Máquina de escrever (Reprodução: Pinterest)
A definição geral deste termo é “a destruição de conhecimentos, de saberes, e de culturas não assimiladas pela cultura branca/ocidental” ou generalizando um pouco mais o termo, uma vez que tornou-se uma prática recorrente, também quer dizer “apagamento sistemático de produções e saberes produzidos por grupos oprimidos”.
Quando analisamos os livros que mais fizeram sucesso durante nossa adolescência ou os que mais estão “hypados” atualmente, noticiamos o fato de que 94% do conteúdo que consumíamos era voltado para literatura internacional e que vivemos anos estigmatizados, primeiro como leitores que sofremos muita influência pela mídia (e o que sempre esteve em alta, sendo julgado com alto valor, eram os livros estrangeiros) e segundo – e de forma especial – como autores e autoras, produtores de conteúdos tão bons quanto, se não melhores, mas que não recebe o devido valor.
Com o advento da internet e dos e-books, especialmente no período pandêmico e pós pandemia, percebe-se o aumento do número de autores nacionais publicando suas obras, não com editoras renomadas ou prestadoras de serviço, primeiro porque as primeiras ainda são difíceis de alcançar e as segundas são as PJs que dizem que irão realizar nossos sonhos, mas que precisamos pagar o equivalente a um ano do nosso salário líquido, isso quando temos algum emprego de carteira assinada.

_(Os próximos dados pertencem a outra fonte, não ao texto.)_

(** * StorageMergeTreeIndex: the index of a MergeTree table read as a relation

    A shallow embedding of [src/Storages/StorageMergeTreeIndex.cpp]:
    [MergeTreeIndexSource::generate], [MergeTreeIndexSource::fillMarks],
    [MergeTreeIndexSource::createMarksLoader], the constructor of
    [StorageMergeTreeIndex], [StorageMergeTreeIndex::read] and
    [StorageMergeTreeIndex::getFilteredDataParts].

    Exceptions and the calls made to the mark loader and to the filter
    evaluator are threaded through a small error-and-trace monad, so that
    "raises", "does not call" and "calls once per granule" are statements
    about the value a function returns. *)

From stdpp Require Import base option list strings gmap.
From Stdlib Require Import NArith ZArith Ascii Lia.

Set Warnings "-register-all".
Open Scope string_scope.
Open Scope list_scope.

(** ** Values, columns and data types *)

(** [Field]: one value of a column row. *)
Inductive Field : Type :=
| FieldNull
| FieldUInt64 (value : N)
| FieldString (value : string)
| FieldTuple (elements : list Field).

(** [IColumn]: the column classes the source creates or passes on.
    [ColumnNullable] pairs the nested column with its null map (a
    [ColumnUInt8]: a nonzero byte marks a null row). *)
Inductive IColumn : Type :=
| ColumnUInt64 (data : list N)
| ColumnString (data : list string)
| ColumnNullable (nested : IColumn) (null_map : list N)
| ColumnTuple (columns : list IColumn).

Abbreviation Columns := (list IColumn).
Definition set_changedTestFiles v (s : t) :=
  mk v (watchedTestFiles s) (timeout s) (timers s) (nextTimer s) (resolver s) (phase s)
     (closed s) (token s) (yielded s) (errors s).
Definition set_watchedTestFiles v (s : t) :=
  mk (changedTestFiles s) v (timeout s) (timers s) (nextTimer s) (resolver s) (phase s)
     (closed s) (token s) (yielded s) (errors s).
Definition set_timeout v (s : t) :=
  mk (changedTestFiles s) (watchedTestFiles s) v (timers s) (nextTimer s) (resolver s)
     (phase s) (closed s) (token s) (yielded s) (errors s).
Definition set_timers v (s : t) :=
  mk (changedTestFiles s) (watchedTestFiles s) (timeout s) v (nextTimer s) (resolver s)
     (phase s) (closed s) (token s) (yielded s) (errors s).
Definition set_nextTimer v (s : t) :=
  mk (changedTestFiles s) (watchedTestFiles s) (timeout s) (timers s) v (resolver s)
     (phase s) (closed s) (token s) (yielded s) (errors s).
Definition set_phase v (s : t) :=
  mk (changedTestFiles s) (watchedTestFiles s) (timeout s) (timers s) (nextTimer s)
     (resolver s) v (closed s) (token s) (yielded s) (errors s).
Definition set_closed v (s : t) :=
  mk (changedTestFiles s) (watchedTestFiles s) (timeout s) (timers s) (nextTimer s)
     (resolver s) (phase s) v (token s) (yielded s) (errors s).
Definition set_token v (s : t) :=
  mk (changedTestFiles s) (watchedTestFiles s) (timeout s) (timers s) (nextTimer s)
     (resolver s) (phase s) (closed s) v (yielded s) (errors s).
Definition push_yielded v (s : t) :=
  mk (changedTestFiles s) (watchedTestFiles s) (timeout s) (timers s) (nextTimer s)
     (resolver s) (phase s) (closed s) (token s) (yielded s ++ [v]) (errors s).
Definition push_error v (s : t) :=
  mk (changedTestFiles s) (watchedTestFiles s) (timeout s) (timers s) (nextTimer s)
     (resolver s) (phase s) (closed s) (token s) (yielded s) (errors s ++ [v]).

(** The head of the [while] loop of [watch]: return when cancellation is
    requested, else await a new promise. *)
Definition loop (s : t) : t :=
  if CancellationToken.isCancellationRequested (token s)
  then set_phase Returned s else set_phase Awaiting s.

(** [this.#resolve?.(value)]: nothing when [#resolve] is not set; else only
    the first call on the promise that is awaited has an effect: the
    generator then yields a batch that is not empty, and goes round the
    loop on an empty one. *)
Definition resolve (value : list Task) (s : t) : t :=
  if negb (resolver s) then s else
  match phase s with
  | Awaiting =>
      if (0 <? length value)%nat then set_phase Suspended (push_yielded value s)
      else loop s
  | Suspended | Returned => s
  end.

(** [onResolve] *)
Definition onResolve (s : t) : list Task * t :=
  (JsMap.values (changedTestFiles s), set_changedTestFiles [] s).

(** The timers of the host: [clearTimeout(timer)] takes the timer out of
    the pending ones, and does nothing for a timer that is not pending or
    for [undefined]; [setTimeout] makes a new pending timer. *)
Definition without (timer : nat) (pending : list nat) : list nat :=
  List.filter (fun other => negb (other =? timer)%nat) pending.
Definition host_clearTimeout (timer : option nat) (s : t) : t :=
  match timer with
  | Some timer => set_timers (without timer (timers s)) s
  | None => s
  end.
Definition host_setTimeout (s : t) : nat * t :=
  (nextTimer s, set_nextTimer (S (nextTimer s)) (set_timers (timers s ++ [nextTimer s]) s)).

(** [Debounce.clearTimeout] and [Debounce.refreshTimeout] *)
Definition clearTimeout (s : t) : t := host_clearTimeout (timeout s) s.
Definition refreshTimeout (s : t) : t :=
  let s := clearTimeout s in
  let '(timer, s) := host_setTimeout s in
  set_timeout (Some timer) s.

(** [onClose] *)
Definition onClose (reason : CancellationReason) (s : t) : t :=
  let s := clearTimeout s in
  let s := set_closed true s in
  let s := set_token (CancellationToken.cancel reason (token s)) s in
  resolve [] s.

Section Callbacks.
(** [SelectService.isTestFile] *)
Variable isTestFile : string -> bool.

Definition onInput (chunk : string) (s : t) : t :=
  let c := toLowerCase chunk in
  if oneOf c [String (ascii_of_nat 3) ""; String (ascii_of_nat 4) "";
              String (ascii_of_nat 27) ""; "q"; "x"]%string
  then onClose WatchClose s
  else if oneOf c [String (ascii_of_nat 13) ""; " "; "a"]%string
  then
    let s := clearTimeout s in
    if (0 <? JsMap.size (watchedTestFiles s))%nat
    then resolve (JsMap.values (watchedTestFiles s)) s
    else s
  else s.

Definition onChangedFile (filePath : string) (s : t) : t :=
  let s := refreshTimeout s in
  match JsMap.get filePath (watchedTestFiles s) with
  | Some task => set_changedTestFiles (JsMap.set filePath task (changedTestFiles s)) s
  | None =>
      if isTestFile filePath then
        let task := mkTask filePath None in
        let s := set_changedTestFiles (JsMap.set filePath task (changedTestFiles s)) s in
        set_watchedTestFiles (JsMap.set filePath task (watchedTestFiles s)) s
      else s
  end.

Definition onRemovedFile (filePath : string) (s : t) : t :=
  let s := set_changedTestFiles (JsMap.delete filePath (changedTestFiles s)) s in
  let s := set_watchedTestFiles (JsMap.delete filePath (watchedTestFiles s)) s in
  if (JsMap.size (watchedTestFiles s) =? 0)%nat
  then push_error (Diagnostic_error
         ["No test files were left to run using current configuration."%string])
         (clearTimeout s)
  else s.

(** One callback. A closed watcher or input service calls nothing; a
    timer fires only while it is pending, and is no longer pending once
    it has fired. *)
Definition step (ev : WatchEvent) (s : t) : t :=
  match ev with
  | ChangedFile filePath => if closed s then s else onChangedFile filePath s
  | RemovedFile filePath => if closed s then s else onRemovedFile filePath s
  | ChangedConfigFile => if closed s then s else onClose ConfigChange s
  | Input chunk => if closed s then s else onInput chunk s
  | TimeoutFires timer =>
      if existsb (Nat.eqb timer) (timers s) then
        let s := set_timers (without timer (timers s)) s in
        if resolver s then
          let '(testFiles, s) := onResolve s in
          resolve testFiles s
        else s
      else s
  | Next =>
      match phase s with
      | Suspended => loop s
      | Awaiting | Returned => s
      end
  end.

Definition steps (evs : list WatchEvent) (s : t) : t := foldl (fun s ev => step ev s) s evs.
End Callbacks.
End WatchService.

(** * Notions used by the statements *)

(** ** Run modes *)

(** The bits a member adds by itself: its flags and the name filters. *)
Definition localMode (this : TestTreeWorker) (member : TestMember) : Z :=
  Z.lor (if truthy (bitand (flags member) 1) then 1 else 0)
    (Z.lor (if truthy (bitand (flags member) 2) || nameMatches (only (resolvedConfig this)) member
            then 2 else 0)
       (Z.lor (if truthy (bitand (flags member) 4) || nameMatches (skip (resolvedConfig this)) member
               then 4 else 0)
              (if truthy (bitand (flags member) 8) then 8 else 0))).
(* ===== verification/_CoqProject ===== *)
-Q . S2P
Prelude.v
GoJson.v
Billing.v
GenModels.v
WorkflowStore.v
Samples.v
WorkflowStoreProps.v
WorkflowRuns.v
Barrier.v
BarrierProps.v
ProviderPolicy.v
Finalization.v
Steps.v
FinalizationProps.v
Adapters.v
CompensationProps.v
LifecycleWorker.v
Relay.v
LifecycleProps.v
RuntimeProps.v
RelayProps.v
WorkerRuns.v
SessionModels.v
SessionStore.v
SessionEffects.v
SessionInv.v
SessionOps.v
SessionProps.v
SessionRuns.v
SessionDiscovery.v
SessionManager.v
SessionManagerProps.v
SessionWitness.v
ApprovalModels.v
ApprovalStore.v
ApprovalProps.v
ApprovalRuns.v
StoryboardModels.v
StoryboardGraph.v
StoryboardCommand.v
StoryboardRevision.v
StoryboardStore.v
StoryboardValid.v
StoryboardProps.v
StoryboardRuns.v
StoryboardPlans.v
StoryboardWitness.v
Timed.v
SpecStore.v
SpecProps.v
ArtifactStore.v
ArtifactProps.v
ApprovalRuntime.v
ApprovalBatch.v
ApprovalRelay.v
ApprovalMoves.v
ApprovalRuntimeProps.v
ApprovalSagaProps.v
ApprovalRuntimeWitness.v
Bindings.v
BindingProps.v
BindingWitness.v
EventLog.v
EventLogProps.v
EventRelay.v
EventRelayProps.v
EventWitness.v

Os autores brasileiros estão conquistando seu público leitor por si só, através de muito empenho, disciplina e dedicação. Até pouco tempo atrás, estávamos começando a engatinhar no Instagram, Twitter, TikTok, entre outros, hoje fazemos dessas plataformas nosso palco, onde nós mesmos somos marketing, criador de conteúdo, cientista de dados, CEO, fotógrafo, historiador e outros afins, tudo isso porque temos sonhos lindos e brilhantes e queremos realizá-los.
O fato é que precisamos fazer tudo isto, com tanta garra, porque somos uma classe inferiorizada pelo nosso próprio país, sendo que nós deveríamos estar sendo valorizados e incentivados. Não adianta o governo criar projetos e programas como a Lei Rouanet, se os beneficiados serão sempre pessoas que já tem algum poder aquisitivo ou renome.
Não adianta comprarmos livros de autores estrangeiros excelentes, mas não darmos oportunidade para os nossos conterrâneos, seja incentivando algum colega ou amigo de sala, no colégio, a continuar escrevendo, ou elogiando o artigo que saiu em algum jornal ou revista, ou até mesmo comprando o livro digital ou o físico que para terem se tornado reais foram meses de produção, revisão, edição, editoração, publicação e divulgação.
Nosso papel, primeiro como leitores é divulgar e apoiar o trabalho dos autores nacionais que conhecemos, acompanhamos e dar a oportunidade de conhecer novos, pois são muitos e extremamente talentosos.
Enquanto figuras protagonistas, autores devem apoiar uns aos outros, evitando julgamentos, superiorização ou inferiorização – cada um cresce dentro da própria realidade, sendo gentis uns com os outros, sendo para eles o que queríamos que fossem conosco: empatas, humanos, leitores.
Cada um fazendo a sua parte, conquistaremos cada vez mais nosso lugar no mundo, que é tão grande e diversificado, sem comentar que luzes não ocupam espaço, elas brilham juntas.
Te desafio a pesquisar autores(as) nacionais e ler alguma obra de algum deles (as). Você pode incentivar a literatura brasileira comprando e-books (alguns não chegam a custar R$6,00) ou simplesmente divulgando esses livros nas suas redes sociais. Se você quiser, primeiro pode consumir o conteúdo nos perfis de cada um para ver com o que mais se identifica.
Cada um fazendo a sua parte, estaremos colaborando para a desmarginalização literária brasileira. Nossos autores precisam deste lugar.